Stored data
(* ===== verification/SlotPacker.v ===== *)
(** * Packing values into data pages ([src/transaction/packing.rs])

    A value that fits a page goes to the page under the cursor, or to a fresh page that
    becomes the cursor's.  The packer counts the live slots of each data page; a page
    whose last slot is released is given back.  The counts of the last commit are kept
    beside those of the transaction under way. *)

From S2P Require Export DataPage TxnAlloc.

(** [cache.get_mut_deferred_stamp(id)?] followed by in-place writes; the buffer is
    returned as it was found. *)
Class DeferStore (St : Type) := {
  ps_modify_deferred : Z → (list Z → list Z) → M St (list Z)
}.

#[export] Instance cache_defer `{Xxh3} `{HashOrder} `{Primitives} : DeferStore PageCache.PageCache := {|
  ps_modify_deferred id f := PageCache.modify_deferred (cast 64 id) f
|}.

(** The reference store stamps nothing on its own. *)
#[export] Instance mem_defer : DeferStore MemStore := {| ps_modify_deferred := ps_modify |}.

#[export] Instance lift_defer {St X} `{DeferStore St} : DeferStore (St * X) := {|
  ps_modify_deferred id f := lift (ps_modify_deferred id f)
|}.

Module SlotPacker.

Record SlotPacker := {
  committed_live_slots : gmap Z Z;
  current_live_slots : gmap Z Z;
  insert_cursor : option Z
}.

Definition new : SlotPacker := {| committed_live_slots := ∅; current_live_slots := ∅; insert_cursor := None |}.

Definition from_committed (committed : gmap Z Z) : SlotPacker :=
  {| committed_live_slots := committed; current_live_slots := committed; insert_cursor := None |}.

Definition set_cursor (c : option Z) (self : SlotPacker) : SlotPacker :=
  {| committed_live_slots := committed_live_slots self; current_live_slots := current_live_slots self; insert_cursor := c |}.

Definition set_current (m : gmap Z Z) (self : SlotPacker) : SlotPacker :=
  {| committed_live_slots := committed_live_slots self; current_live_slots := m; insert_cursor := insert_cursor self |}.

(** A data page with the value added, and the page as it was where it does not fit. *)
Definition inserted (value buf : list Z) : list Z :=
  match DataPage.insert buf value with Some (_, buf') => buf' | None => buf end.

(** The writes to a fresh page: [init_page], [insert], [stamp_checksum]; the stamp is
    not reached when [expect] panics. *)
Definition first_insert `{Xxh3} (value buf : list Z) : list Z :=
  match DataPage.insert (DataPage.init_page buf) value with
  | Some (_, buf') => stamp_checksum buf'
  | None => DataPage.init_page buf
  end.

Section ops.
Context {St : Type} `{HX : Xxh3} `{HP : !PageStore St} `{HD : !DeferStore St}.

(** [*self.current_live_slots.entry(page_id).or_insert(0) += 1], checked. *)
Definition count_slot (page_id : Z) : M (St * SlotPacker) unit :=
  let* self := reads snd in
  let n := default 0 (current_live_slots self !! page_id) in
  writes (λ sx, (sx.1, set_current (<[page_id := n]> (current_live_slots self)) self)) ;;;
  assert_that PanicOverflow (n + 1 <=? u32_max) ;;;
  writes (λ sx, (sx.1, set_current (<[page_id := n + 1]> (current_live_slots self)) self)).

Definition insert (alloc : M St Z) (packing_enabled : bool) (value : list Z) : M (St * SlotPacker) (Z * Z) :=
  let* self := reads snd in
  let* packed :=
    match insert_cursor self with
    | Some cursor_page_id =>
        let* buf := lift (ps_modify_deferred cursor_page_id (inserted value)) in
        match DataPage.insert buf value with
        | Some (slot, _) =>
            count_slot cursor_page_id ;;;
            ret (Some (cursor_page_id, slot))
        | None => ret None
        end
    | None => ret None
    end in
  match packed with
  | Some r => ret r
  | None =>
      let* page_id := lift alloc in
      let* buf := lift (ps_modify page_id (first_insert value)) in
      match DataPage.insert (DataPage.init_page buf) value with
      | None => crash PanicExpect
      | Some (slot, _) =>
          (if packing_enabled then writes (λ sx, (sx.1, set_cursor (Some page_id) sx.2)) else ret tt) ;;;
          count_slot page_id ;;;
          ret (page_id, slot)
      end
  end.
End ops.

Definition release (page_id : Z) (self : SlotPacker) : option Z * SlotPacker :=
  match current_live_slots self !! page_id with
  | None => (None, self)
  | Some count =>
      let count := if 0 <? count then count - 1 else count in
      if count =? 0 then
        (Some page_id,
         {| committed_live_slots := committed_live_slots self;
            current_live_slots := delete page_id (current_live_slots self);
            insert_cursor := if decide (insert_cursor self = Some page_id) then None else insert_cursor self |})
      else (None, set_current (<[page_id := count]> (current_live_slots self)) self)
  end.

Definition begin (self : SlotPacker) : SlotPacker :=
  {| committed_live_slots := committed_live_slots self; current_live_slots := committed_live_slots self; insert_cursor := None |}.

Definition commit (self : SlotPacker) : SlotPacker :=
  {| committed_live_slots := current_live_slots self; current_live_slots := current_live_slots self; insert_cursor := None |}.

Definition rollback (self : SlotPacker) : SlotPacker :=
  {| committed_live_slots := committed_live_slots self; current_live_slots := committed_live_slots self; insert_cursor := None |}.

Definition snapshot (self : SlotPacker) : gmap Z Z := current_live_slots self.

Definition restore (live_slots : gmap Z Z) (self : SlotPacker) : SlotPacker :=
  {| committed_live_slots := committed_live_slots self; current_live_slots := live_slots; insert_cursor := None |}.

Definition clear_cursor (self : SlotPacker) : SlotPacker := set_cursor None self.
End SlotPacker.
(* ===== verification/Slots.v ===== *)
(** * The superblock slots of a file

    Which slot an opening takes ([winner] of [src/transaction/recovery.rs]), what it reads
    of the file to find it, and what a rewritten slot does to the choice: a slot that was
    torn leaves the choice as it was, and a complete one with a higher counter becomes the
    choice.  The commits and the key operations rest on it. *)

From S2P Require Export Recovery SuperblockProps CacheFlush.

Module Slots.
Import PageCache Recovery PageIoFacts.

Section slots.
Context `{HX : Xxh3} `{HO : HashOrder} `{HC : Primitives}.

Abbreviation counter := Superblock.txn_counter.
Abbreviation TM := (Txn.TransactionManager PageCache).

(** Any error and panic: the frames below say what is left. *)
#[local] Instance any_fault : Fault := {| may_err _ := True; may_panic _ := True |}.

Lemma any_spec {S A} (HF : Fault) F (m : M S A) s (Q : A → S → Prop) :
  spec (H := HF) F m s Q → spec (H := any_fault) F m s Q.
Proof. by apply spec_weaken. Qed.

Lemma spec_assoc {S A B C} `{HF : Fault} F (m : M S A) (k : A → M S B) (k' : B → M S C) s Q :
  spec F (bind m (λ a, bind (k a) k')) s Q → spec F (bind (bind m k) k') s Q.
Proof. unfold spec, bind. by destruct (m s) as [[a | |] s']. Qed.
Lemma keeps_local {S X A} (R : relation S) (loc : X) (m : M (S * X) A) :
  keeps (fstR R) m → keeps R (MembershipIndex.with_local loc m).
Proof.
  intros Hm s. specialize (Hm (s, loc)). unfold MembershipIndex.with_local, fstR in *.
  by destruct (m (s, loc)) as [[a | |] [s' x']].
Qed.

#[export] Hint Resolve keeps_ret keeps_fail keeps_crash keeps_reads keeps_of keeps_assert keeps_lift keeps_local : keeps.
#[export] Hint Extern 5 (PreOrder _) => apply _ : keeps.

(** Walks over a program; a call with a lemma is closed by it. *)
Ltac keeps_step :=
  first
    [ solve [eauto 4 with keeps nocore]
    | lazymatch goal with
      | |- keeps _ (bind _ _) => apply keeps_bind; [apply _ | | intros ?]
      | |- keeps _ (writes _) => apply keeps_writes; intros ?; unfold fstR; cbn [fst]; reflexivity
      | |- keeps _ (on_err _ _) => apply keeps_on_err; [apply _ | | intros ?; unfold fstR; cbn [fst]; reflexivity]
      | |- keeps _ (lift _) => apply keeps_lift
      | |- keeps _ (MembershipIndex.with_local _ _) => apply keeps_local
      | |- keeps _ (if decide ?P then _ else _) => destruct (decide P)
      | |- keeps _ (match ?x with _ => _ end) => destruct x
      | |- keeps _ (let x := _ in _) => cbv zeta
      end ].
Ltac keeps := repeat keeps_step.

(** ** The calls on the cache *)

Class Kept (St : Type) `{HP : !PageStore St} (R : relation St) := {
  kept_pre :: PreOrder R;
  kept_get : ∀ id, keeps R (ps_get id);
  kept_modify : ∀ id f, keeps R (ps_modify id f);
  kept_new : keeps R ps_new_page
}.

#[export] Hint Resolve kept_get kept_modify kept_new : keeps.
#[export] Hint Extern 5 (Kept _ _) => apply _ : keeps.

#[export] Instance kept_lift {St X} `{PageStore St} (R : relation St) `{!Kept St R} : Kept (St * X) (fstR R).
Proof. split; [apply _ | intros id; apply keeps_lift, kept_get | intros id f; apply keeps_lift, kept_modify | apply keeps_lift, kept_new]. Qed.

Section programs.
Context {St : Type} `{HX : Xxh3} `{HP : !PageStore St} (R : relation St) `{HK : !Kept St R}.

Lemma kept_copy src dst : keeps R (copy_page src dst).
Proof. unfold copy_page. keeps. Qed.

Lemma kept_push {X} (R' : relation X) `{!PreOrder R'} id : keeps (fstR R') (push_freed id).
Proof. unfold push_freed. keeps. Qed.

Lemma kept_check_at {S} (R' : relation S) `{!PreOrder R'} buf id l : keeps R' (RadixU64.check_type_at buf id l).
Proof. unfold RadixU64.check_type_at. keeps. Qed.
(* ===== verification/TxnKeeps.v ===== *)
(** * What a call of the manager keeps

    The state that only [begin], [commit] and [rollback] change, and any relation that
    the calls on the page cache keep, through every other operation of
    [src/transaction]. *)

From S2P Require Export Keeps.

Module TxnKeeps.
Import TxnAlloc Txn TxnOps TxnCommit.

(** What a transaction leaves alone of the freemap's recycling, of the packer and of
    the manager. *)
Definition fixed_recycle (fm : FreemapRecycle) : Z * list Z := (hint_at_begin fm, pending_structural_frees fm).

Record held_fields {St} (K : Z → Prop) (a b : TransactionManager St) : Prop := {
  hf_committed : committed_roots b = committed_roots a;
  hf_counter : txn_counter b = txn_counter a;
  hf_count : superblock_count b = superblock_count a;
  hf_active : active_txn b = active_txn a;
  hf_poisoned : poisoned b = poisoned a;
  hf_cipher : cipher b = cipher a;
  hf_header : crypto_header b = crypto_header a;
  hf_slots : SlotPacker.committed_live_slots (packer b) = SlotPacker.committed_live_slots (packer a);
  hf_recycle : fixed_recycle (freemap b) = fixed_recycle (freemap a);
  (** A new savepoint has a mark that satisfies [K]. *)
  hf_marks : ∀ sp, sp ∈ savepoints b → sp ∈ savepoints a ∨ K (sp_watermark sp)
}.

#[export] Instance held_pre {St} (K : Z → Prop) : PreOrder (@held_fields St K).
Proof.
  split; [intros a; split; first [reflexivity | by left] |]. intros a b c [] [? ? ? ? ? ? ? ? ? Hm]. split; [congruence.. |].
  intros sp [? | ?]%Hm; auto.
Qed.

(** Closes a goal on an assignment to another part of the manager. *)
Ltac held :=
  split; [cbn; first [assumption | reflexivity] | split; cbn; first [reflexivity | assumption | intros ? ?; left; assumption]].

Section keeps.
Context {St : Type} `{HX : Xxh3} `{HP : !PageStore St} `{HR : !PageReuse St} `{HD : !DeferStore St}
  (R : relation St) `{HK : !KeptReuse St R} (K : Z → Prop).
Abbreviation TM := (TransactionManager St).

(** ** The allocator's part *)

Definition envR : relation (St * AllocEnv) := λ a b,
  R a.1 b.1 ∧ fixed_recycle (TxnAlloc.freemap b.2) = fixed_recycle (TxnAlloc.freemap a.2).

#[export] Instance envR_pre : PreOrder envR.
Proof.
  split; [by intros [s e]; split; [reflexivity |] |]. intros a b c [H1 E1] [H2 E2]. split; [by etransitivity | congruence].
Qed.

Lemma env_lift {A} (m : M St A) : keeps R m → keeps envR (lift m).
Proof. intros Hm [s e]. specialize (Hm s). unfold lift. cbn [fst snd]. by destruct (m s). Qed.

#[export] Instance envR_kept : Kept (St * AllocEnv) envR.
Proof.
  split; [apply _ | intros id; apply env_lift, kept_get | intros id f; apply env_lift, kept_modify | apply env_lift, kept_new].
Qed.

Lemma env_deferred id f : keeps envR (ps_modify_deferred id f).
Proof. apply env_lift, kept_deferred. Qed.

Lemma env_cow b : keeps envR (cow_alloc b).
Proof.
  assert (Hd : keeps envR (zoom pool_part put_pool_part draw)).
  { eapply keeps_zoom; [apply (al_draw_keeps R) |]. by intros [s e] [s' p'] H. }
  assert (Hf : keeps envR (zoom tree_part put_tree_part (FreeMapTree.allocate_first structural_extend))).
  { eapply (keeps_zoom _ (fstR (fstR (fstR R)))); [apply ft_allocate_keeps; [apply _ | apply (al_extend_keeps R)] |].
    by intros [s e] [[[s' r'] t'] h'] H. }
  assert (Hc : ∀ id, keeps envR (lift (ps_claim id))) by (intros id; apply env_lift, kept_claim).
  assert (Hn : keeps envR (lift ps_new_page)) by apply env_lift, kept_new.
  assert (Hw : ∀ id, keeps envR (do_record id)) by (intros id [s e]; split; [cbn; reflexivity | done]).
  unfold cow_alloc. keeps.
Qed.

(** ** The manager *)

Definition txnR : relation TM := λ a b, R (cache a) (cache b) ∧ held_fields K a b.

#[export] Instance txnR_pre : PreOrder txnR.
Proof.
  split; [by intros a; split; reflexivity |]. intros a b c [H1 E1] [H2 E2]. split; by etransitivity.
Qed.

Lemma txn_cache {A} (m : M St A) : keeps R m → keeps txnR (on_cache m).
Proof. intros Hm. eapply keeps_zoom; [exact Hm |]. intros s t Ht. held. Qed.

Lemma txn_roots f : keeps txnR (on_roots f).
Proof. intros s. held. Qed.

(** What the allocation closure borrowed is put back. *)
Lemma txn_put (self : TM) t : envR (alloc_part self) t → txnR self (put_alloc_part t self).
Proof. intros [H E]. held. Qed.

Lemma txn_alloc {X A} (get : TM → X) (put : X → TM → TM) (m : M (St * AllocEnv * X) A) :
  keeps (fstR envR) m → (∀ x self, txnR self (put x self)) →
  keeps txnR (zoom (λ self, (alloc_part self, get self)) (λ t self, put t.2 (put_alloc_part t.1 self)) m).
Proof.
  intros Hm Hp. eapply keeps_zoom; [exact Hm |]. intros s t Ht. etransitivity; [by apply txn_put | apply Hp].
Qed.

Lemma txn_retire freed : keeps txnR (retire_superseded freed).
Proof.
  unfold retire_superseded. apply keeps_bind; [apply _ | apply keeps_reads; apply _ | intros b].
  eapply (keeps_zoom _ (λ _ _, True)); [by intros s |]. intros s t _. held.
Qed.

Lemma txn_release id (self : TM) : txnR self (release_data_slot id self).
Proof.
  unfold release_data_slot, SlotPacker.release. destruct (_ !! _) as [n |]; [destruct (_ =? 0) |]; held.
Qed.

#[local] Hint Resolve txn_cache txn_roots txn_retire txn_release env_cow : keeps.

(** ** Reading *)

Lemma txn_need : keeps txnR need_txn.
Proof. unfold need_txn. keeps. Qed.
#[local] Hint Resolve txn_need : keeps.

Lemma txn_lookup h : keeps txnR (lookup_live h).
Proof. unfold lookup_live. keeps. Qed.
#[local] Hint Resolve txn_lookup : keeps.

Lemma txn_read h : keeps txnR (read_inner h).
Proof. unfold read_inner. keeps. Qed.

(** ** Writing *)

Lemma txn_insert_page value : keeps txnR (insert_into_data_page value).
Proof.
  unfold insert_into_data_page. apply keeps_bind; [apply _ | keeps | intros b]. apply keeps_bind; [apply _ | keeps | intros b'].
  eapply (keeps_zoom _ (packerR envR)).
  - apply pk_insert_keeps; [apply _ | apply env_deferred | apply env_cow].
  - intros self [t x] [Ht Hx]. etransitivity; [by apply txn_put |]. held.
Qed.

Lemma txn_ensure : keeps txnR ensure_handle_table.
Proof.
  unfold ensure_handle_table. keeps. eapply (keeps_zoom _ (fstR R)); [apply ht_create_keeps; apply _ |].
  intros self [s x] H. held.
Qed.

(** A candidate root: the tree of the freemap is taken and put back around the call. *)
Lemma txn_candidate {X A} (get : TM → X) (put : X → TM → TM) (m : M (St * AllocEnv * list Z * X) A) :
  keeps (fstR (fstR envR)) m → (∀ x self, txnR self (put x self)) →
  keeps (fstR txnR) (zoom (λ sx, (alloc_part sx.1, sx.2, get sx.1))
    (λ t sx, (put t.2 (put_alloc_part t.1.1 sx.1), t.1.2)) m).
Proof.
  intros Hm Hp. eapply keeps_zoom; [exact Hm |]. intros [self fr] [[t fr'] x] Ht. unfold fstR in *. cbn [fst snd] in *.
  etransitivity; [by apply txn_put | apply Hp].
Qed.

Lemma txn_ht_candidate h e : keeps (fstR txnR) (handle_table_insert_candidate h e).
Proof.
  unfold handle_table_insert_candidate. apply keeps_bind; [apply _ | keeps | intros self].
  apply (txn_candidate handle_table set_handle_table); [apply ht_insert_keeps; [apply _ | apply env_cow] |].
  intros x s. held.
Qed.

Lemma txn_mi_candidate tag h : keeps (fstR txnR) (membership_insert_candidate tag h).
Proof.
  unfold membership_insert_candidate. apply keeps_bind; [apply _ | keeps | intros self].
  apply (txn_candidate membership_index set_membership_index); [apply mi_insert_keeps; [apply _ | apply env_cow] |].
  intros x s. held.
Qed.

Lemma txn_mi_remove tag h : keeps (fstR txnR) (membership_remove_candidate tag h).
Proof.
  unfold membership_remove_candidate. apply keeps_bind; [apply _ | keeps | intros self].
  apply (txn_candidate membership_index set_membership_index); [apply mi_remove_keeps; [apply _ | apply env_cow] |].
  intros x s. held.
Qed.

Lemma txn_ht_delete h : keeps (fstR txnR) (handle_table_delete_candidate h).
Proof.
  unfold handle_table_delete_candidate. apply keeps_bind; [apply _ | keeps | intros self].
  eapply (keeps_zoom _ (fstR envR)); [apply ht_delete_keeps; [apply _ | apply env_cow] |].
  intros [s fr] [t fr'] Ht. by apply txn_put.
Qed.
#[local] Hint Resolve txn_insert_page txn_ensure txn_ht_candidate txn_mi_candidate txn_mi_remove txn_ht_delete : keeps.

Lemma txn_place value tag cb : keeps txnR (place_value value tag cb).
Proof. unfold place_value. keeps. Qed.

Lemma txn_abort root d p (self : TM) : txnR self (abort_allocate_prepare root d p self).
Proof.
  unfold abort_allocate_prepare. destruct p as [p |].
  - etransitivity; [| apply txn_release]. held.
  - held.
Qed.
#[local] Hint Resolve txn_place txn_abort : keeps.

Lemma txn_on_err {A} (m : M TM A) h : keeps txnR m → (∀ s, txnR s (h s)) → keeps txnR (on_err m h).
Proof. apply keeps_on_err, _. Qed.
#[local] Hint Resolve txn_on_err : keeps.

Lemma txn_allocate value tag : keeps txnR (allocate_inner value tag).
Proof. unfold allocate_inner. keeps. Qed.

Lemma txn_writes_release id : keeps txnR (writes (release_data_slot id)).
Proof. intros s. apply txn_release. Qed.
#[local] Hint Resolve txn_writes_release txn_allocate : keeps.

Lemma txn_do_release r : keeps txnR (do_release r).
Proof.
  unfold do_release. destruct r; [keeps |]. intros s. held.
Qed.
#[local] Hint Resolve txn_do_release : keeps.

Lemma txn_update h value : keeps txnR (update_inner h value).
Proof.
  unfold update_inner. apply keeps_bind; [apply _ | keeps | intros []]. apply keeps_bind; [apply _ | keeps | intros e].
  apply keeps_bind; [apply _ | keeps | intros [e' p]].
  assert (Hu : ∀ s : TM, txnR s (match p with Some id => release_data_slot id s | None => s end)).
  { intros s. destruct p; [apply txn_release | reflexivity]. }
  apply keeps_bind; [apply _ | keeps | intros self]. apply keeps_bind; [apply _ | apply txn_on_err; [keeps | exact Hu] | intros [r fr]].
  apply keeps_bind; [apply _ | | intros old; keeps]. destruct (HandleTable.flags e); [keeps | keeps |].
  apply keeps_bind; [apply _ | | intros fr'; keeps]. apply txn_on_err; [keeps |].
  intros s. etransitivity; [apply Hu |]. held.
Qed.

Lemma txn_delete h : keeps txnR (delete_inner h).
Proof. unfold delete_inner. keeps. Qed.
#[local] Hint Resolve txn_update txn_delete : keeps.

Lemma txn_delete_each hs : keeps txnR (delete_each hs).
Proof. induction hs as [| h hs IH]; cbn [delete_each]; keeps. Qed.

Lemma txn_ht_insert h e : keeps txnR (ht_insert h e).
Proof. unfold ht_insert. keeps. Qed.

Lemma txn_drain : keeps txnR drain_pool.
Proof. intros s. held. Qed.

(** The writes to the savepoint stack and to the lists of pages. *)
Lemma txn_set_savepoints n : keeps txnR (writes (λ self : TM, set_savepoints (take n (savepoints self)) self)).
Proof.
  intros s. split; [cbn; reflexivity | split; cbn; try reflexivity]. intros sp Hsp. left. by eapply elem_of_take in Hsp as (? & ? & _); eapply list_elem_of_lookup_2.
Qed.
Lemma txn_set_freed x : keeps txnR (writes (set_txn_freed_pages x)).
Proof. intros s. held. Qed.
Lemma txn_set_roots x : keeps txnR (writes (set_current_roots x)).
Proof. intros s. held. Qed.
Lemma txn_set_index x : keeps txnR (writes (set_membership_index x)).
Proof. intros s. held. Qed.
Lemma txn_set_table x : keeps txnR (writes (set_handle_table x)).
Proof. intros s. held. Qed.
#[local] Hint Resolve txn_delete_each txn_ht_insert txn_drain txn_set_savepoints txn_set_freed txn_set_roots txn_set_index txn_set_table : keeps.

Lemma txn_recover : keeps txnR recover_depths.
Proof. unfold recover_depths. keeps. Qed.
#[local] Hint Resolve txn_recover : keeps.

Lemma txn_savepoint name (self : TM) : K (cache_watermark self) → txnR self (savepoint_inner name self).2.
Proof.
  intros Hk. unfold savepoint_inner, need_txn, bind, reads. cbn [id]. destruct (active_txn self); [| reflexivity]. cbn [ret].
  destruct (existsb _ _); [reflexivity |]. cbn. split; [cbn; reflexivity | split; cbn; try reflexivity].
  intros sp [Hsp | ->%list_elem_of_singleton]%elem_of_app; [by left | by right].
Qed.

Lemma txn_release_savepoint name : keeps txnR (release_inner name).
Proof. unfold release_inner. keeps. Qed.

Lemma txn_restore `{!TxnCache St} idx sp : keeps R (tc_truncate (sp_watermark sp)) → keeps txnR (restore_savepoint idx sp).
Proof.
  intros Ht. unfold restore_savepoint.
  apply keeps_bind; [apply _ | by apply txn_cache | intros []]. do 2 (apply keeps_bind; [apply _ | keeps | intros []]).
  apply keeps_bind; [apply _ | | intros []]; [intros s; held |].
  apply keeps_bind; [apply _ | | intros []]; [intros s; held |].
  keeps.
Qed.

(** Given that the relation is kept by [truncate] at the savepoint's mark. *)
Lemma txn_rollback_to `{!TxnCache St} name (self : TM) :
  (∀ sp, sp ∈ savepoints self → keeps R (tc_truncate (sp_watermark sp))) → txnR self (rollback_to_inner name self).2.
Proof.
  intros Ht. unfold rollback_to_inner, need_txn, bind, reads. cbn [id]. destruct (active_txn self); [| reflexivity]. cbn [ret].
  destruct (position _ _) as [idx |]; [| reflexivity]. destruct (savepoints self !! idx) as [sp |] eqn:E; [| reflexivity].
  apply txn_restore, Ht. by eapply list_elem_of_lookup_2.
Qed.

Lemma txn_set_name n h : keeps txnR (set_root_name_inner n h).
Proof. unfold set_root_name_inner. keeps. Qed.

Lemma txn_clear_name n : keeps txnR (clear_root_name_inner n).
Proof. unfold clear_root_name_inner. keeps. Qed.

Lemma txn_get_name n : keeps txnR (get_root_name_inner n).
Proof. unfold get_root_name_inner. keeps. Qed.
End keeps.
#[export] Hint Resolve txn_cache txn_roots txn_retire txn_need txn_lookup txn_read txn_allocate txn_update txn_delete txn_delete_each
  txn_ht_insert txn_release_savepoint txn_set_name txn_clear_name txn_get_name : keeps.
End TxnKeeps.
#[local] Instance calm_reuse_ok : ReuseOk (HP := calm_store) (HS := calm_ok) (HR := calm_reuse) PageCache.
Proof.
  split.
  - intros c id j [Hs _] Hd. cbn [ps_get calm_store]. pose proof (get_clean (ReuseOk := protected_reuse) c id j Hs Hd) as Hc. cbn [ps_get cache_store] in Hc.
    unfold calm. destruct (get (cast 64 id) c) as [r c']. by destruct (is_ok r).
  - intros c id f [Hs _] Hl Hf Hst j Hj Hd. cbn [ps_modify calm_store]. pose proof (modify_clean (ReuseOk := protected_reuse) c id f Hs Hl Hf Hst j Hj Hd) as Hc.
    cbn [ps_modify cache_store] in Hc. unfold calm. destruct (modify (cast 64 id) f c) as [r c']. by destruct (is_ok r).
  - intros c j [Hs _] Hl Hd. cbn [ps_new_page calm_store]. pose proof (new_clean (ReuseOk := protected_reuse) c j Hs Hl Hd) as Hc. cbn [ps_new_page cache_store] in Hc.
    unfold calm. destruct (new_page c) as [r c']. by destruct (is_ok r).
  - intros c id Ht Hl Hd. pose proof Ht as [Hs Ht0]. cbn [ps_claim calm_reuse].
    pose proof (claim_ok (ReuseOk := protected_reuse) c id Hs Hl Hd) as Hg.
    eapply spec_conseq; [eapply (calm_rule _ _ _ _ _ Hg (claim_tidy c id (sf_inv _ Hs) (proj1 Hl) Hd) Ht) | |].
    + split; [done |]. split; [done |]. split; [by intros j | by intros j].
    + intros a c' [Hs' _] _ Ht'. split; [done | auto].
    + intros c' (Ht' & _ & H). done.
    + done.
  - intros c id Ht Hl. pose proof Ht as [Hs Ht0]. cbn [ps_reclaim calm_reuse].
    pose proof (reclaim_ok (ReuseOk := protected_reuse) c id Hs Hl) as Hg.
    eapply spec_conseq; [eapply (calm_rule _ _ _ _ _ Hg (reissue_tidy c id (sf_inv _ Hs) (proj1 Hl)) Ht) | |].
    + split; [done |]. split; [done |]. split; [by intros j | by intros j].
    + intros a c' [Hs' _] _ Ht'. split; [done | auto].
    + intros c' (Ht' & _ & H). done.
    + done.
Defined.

Work instructions: Copy the lines from the entries above in which the word "TxnCache" appears.

Expected answer:
Lemma txn_restore `{!TxnCache St} idx sp : keeps R (tc_truncate (sp_watermark sp)) → keeps txnR (restore_savepoint idx sp).
Lemma txn_rollback_to `{!TxnCache St} name (self : TM) :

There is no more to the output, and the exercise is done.